Only the number is wanted: how many lines of these entries contain the word "foldField"?

##############################

(** ** What the router relies on *)

(** A handler reports on recipients of its message only, and says that one is delivered
    only with proof. *)
Class DeliveryContract {H : Type} (deliver : DeliveryHandler H)
    (proof : Message -> string -> H -> H -> string -> Prop) : Prop :=
  delivery_contract : forall msg content s,
    let '((res, _), s') := deliver msg content s in
    Forall (fun o => ro_Recipient o ∈ m_To msg /\
                     (ro_Status o = RecipientDelivered -> proof msg content s s' (ro_Recipient o)))
           (from_option dr_RecipientOutcomes [] res).

(** The SMTP handler: in this delivery a server accepted the recipient and the content. *)
Definition smtp_handler {W S} `{!Network W} `{!SharedStore S} `{U : UnicodeTables} (h : handlerConfig)
    signer sealer : DeliveryHandler (handler W S) := fun msg content x =>
  let '((res, err), x') := DeliverMessageWithMetadata h signer sealer msg content x in ((Some res, err), x').

Definition smtp_proof {W S} `{U : UnicodeTables} signer sealer (msg : Message) (content : string)
    (x x' : handler W S) (r : string) : Prop :=
  exists wire new c, prepared_content signer sealer msg content = inl wire /\
    trace_at x' = new ++ trace_at x /\ Called c (Rcpt r) true ∈ new /\ Called c (Data wire) true ∈ new.

#[export] Instance smtp_contract {W S} `{!Network W} `{!SharedStore S} `{U : UnicodeTables} h signer sealer :
  DeliveryContract (smtp_handler (W := W) (S := S) h signer sealer) (smtp_proof signer sealer).
Proof.
  intros msg content x. pose proof (deliver_message_outcomes h signer sealer msg content x) as H.
  unfold smtp_handler. destruct (DeliverMessageWithMetadata h signer sealer msg content x) as [[res err] x'].
  cbn [from_option]. destruct (prepared_content signer sealer msg content) as [wire|e] eqn:E.
  - destruct H as (H1 & _ & (new & T & F & _) & _). apply Forall_forall. intros o Ho. split.
    + assert (ro_Recipient o ∈ ro_Recipient <$> dr_RecipientOutcomes res) as Hin by (by apply list_elem_of_fmap_2).
      rewrite H1 in Hin. by apply list_elem_of_filter in Hin as [_ ?].
    + intros Hd. rewrite Forall_forall in F. destruct (F o Ho) as [_ Hp]. destruct Hp as (c & A & B).
      { unfold delivered. by rewrite bool_decide_true. }
      by exists wire, new, c.
  - destruct H as (_ & E2 & _). exact (eq_ind_r (Forall _) (Forall_nil_2 _) E2).
Qed.
(* ===== verification/Bounce.v ===== *)
(** * Bounce generation (internal/smtp/bounce.go)

    The engine that answers a permanently failed message with a delivery status
    notification: who is answered, who is reported, what is written, and how the result
    is queued through the manager of QueueManager.v.  The report is built line by line:
    every write of the source ends with CRLF, so the buffer is the list of the lines
    written so far and [crlf_text] its bytes.

    [time.Time] renders itself in the zone of the process; [Clock] is that rendering and
    the time's nanosecond count, and [ClockLaws] what RFC1123Z guarantees: printable
    ASCII.  The manager the engine was built with is always there, as in the server. *)

From stdpp Require Import pretty.
From S2P Require Import Prelude GoStrings SmtpSyntax CommandSecurity Srs DataReader Pipeline Commands QueueStorage QueueManager QueueProcessor.

Open Scope string_scope.
Open Scope list_scope.
Open Scope Z_scope.

Class Clock := { unix_nano : Z -> Z; rfc1123z : Z -> string }.

(** The bytes of a buffer of lines. *)
Definition crlf_text (ls : list string) : string := concat_strings ((fun l => l +:+ CRLF) <$> ls).

Definition DSNStatusPermanentFailure : string := "5.0.0".
Definition DSNStatusGeneralFailure : string := "5.0.0".
Definition DSNStatusMailboxUnavailable : string := "5.2.0".
Definition DSNStatusSystemNotAccepting : string := "5.3.0".
Definition DSNStatusBadDestinationAddress : string := "5.1.1".
Definition DSNStatusConnectionRefused : string := "5.4.2".

Definition maxDSNLine : nat := 78.
Definition maxReturnedMessage : Z := 1048576.
Definition maxReturnedHeaders : Z := 65536.
Definition PriorityHigh : Z := 3.

(** ** Text *)

(** The value of one hexadecimal digit. *)
Definition hex_val (c : ascii) : Z :=
  if in_range 48 57 c then b2z c - 48
  else if in_range 97 102 c then b2z c - 97 + 10
  else b2z c - 65 + 10.

Definition hex_byte (h1 h2 : ascii) : ascii := chr (Z.to_N (Z.lor (Z.shiftl (hex_val h1) 4) (hex_val h2))).

(** The loop of decodeXText. *)
Fixpoint decode_from (s : string) : string :=
  match s with
  | String b s' =>
      match s' with
      | String h1 (String h2 s'') =>
          if (is_byte 43 b && isHex h1 && isHex h2)%bool then String (hex_byte h1 h2) (decode_from s'')
          else String b (decode_from s')
      | _ => String b (decode_from s')
      end
  | EmptyString => ""
  end.

Definition decodeXText (s : string) : string :=
  if negb (Contains s "+") then s else decode_from s.

(** The loop of sanitizeDiagnosticCode over the characters of a string; [k] bytes of
    the current one are still to be skipped, and a byte that starts none is one too. *)
Fixpoint sanitize_runes (k : nat) (s : string) : string :=
  match s with
  | EmptyString => ""
  | String c s' =>
      match k with
      | S k' => sanitize_runes k' s'
      | O =>
          let rest := sanitize_runes (utf8_len s - 1) s' in
          if (Ascii.eqb c CR || Ascii.eqb c LF || Ascii.eqb c TAB)%bool then String SP rest
          else if ((b2z c <? 32) || (b2z c =? 127))%bool then rest
          else if 127 <? b2z c then String "?" rest
          else String c rest
      end
  end.

Definition sanitizeDiagnosticCode (reason : string) : string :=
  sanitize_runes 0 (if 1024 <? slen reason then stake 1024 reason else reason).

(** The inner loop of foldField: a word too long for any line is cut.  [fuel] bounds
    its rounds, each of which takes 900 bytes. *)
Fixpoint break_word (fuel : nat) (out : list string) (line word : string) : list string * string * string :=
  match fuel with
  | O => (out, line, word)
  | S fuel' =>
      if (900 <? String.length word)%nat
      then break_word fuel' (out ++ [line]) (" " +:+ stake 900 word) (sdrop 900 word)
      else (out, line, word)
  end.

(** One word of a field: the lines written, and the line being built. *)
Definition fold_word (name : string) (st : list string * string) (word : string) : list string * string :=
  let '(out, line) := st in
  let '(out, line, word) := break_word (String.length word) out line word in
  if ((String.length name + 1 <? String.length line)
      && (maxDSNLine <? String.length line + 1 + String.length word))%nat%bool
  then (out ++ [line], " " +:+ word)
  else (out, line +:+ " " +:+ word).

Definition foldField (name value : string) : list string :=
  let '(out, line) := foldl (fold_word name) ([], name +:+ ":") (Fields value) in out ++ [line].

##############################

### Expected answer
2